Hermione tomou fôlego, enquanto tentava superar o choque causado por aquela revelação. Para ela, que sempre vivera em Tucson, a perspectica depassar dez dias numa cabana, sem eletricidade, não parecia muito diferente de mudar-se para o Saara, ou para o fundo do oceano... Em outras palavras, seria simplesmente impossível.
Ou não? Ela se perguntou, de súbito. Afinal, quantos milhares de anos haviam se passado, antes que Thomas Edson descobrisse a lâmpada elétrica? E nem por isso as pessoas deixaram de desfrutar a vida...
Hermione suspirou,desgastada. De nada adiantaria perder-se em cogitações, numa frágil tentativa de ignorar a gravidade da situação em que se encontrava.

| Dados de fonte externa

(* ===== verification/Gtid.v ===== *)
(** * GTID lists (utils/gtid/gtid.go)

    Parsing, printing and comparing MariaDB and MySQL global transaction ids.
    A Go panic (an index out of range on a malformed id) is [None]. *)

From Stdlib Require Import ZArith Lia Bool Permutation Sorted Ascii String.
From stdpp Require Import base list strings.
From S2P Require Import Prelude GoLib.

Local Open Scope string_scope.
Local Open Scope list_scope.
Local Open Scope Z_scope.

(** ** Data *)

Record Gtid := mkGtid { DomainID : Z; ServerID : Z; SeqNo : Z }.

#[export] Instance Gtid_eq_dec : EqDecision Gtid.
Proof. solve_decision. Defined.

Definition lessFunc : Type := Gtid -> Gtid -> bool.

(** A GTID whose fields fit the widths [NewGtid] parses them with. *)
Definition wf_gtid (g : Gtid) : Prop :=
  0 <= DomainID g <= max_uint 32 /\ 0 <= ServerID g <= max_uint 32 /\
  0 <= SeqNo g <= max_uint 64.

(** ** The multi-key sorter *)

(** [multiSorter.Less]: all but the last comparison are tried in order, the
    last one decides; no comparison at all is an index out of range. *)
Fixpoint multiSorter_Less (less : list lessFunc) (p q : Gtid) : option bool :=
  match less with
  | [] => None
  | [f] => Some (f p q)
  | f :: r =>
      if f p q then Some true
      else if f q p then Some false
      else multiSorter_Less r p q
  end.

(** [multiSorter.Sort]: [sort.Sort] calls [Less] only on two elements or more. *)
Definition multiSorter_Sort `{GoSort} (less : list lessFunc) (gl : list Gtid)
  : option (list Gtid) :=
  match less, gl with
  | [], _ :: _ :: _ => None
  | _, _ => Some (go_sort (fun p q => default false (multiSorter_Less less p q)) gl)
  end.

Definition less_server (c1 c2 : Gtid) : bool := ServerID c1 <? ServerID c2.
Definition less_domain (c1 c2 : Gtid) : bool := DomainID c1 <? DomainID c2.

(** ** Parsing *)

Definition NewGtid (s : string) : option Gtid :=
  match strings_Split "-" s with
  | e0 :: e1 :: e2 :: _ =>
      Some (mkGtid (fst (strconv_ParseUint e0 32)) (fst (strconv_ParseUint e1 32))
                   (fst (strconv_ParseUint e2 64)))
  | _ => None
  end.

Definition NewList (s : string) : option (list Gtid) :=
  if (s =? "")%string then Some []
  else mapM NewGtid (strings_Split "," s).

(** The line breaks [NewMySQLList]'s regular expression deletes: CR, LF, VT,
    FF and the UTF-8 encodings of U+0085, U+2028 and U+2029. *)
Fixpoint remove_line_breaks (s : string) : string :=
  match s with
  | EmptyString => ""
  | String c r =>
      let v := byte_val c in
      if (10 <=? v) && (v <=? 13) then remove_line_breaks r
      else match r with
      | String c1 r1 =>
          if (v =? 0xC2) && (byte_val c1 =? 0x85) then remove_line_breaks r1
          else match r1 with
          | String c2 r2 =>
              if (v =? 0xE2) && (byte_val c1 =? 0x80) &&
                 ((byte_val c2 =? 0xA8) || (byte_val c2 =? 0xA9))
              then remove_line_breaks r2
              else String c (remove_line_breaks r)
          | EmptyString => String c (remove_line_breaks r)
          end
      | EmptyString => String c ""
      end
  end.

(** The last sequence number of an interval ["a-b"], or of ["a"] alone. *)
Definition interval_end (f : string) : string :=
  if strings_Contains f "-"
  then match strings_Split "-" f with _ :: e1 :: _ => e1 | _ => f end
  else f.

(** [NewMySQLGtid]: [uuid:interval] or [uuid:tag:interval]; server and domain
    are CRC-64 digests of the upper-cased uuid and tag. *)
Definition NewMySQLGtid (crcTable : list Z) (s : string) : Gtid :=
  let f := strings_Split ":" s in
  let '(dom, seq) :=
    match f with
    | [_; f1] => (0, interval_end f1)
    | [_; f1; f2] => (crc64_Checksum (strings_ToUpper f1) crcTable, interval_end f2)
    | _ => (0, "1")
    end in
  mkGtid dom (crc64_Checksum (strings_ToUpper (default "" (head f))) crcTable)
         (fst (strconv_ParseUint seq 64)).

Em primeiro lugar, seria preciso encarar, de frente, essa situação, lembrar-se de que estava prestes a ocupar uma cabana na montanha , com uma criança de cinco anos, no início de um inverno que prometia ser rigoroso... E essa cabana não tinha energia elétrica, o que já anulava de inicío, a possibilidade de ligar a teve portatil que trouxera na bagagem entre outras coisas.
Também era óbvio que não haveria microondas...e isso anulava a perspectia de fazer pipocas. Sem contar que, sem um chuveiro quente... E sem um abajur para ler, à noite, uma história para Jamie... E sem um CD Player ou walkman.
“Já basta”, Hermione se ordenou, em pensamento.
Para que perder tempo elaborando uma lista das desvantagens resultantes da falta de energia elátrica? O que ela precisava fazer, e rápido era um balanço da circunstância em que se encontrava... Antes de tomar uma séria decisão.
- Você pretende ficar parada aqui até o anoitecer?- a voz de Harry interrompu-lhe as divagações.
- Perdoe-me - Hermione se desculpou.- Eu... estava distraída.
- Distraída...?- ele repetiu, com ar de dúvida.- Ou chocada com a informação que acabo de lhe dar?- Sem esperar pela resposta, Harry comentou:- Essa é outra caracteristica de mamãe... Ela às vezes se esquece de detalhes fundamentais, sabe? Aposto que se ela houvesse avisado que a cabana não possui energia elétrica, você teria desistido de passar o Natal aqui...
Hermione fitou-o no fundo dos olhos, felizmente, o pequeno Jamie parecia entretido em observar a bela paisagem ao redor. Encostado a um pilar da varanda, comtemplava as nuvens que envolviam o cume das montanhas, com uma expressão angelical no rostinho corado.
“O que Penny faria nesta situação?”, Hermione se perguntou ansiosa.
Penny enfrentaria de cabeça erguida, com aquela determinação admiraval, que sempre a caracterizara. Essa era a resposta.
Hermione, porém, não se sentia tão valente... Entretanto, a situação dependia unicamente do que ela decidisse.
Mordendo o lábio inferior, numa clara demonstração de nervosismo, Hermione tentou reunir todas as forças de que dispunha. Em seguida, encarando Harry com a maior firmeza possível, indagou:
- Estou certa em supor que minha presença e a de Jamie, aqui, é para você um fator de aborrecimento?
- Sim- ele respondeu, sem hesitar. Com uma expressão indiferente, acrescentou:- Mas devo informá-la de que não se trata de nada pessoal.
- Não acredito nisso- Hermione afirmou.
- Pois deveria- ele rebateu.- Assim, evitaria de ficar magoada à toa.
- Você antipatizou comigo desde o primeiro momento- ela sentenciou, corajosamente.- Quanto a isso, pouco me importo. Afinal, a simpatia é algo espontâneo, sobre o qual não temos poder. Ela simplesmente acontece ou não.
- Até ai, nós concordamos. Mas...
- Espere um momento- Hermione o interrompeu.- Eu ainda não terminei.- Erguendo o rosto, com uma expressão altiva, prosseguiu:- O que me deixou francamente chocada foi o modo frio, quase rude, com que você tratou meu sobrinho. Não consigo imaginar como conseguiu se manter imune aos encantos de Jamie.
- Não me mantive.-Foi a resposta lacônica de Harry- Ele é de fato um garoto admirável...
- Então, por que não lhe deu um mínimo de atenção?
- Eu dei.
-Nada disso.- E Hermione o acusou:- Você se recusou a abrir o coração para Jamie.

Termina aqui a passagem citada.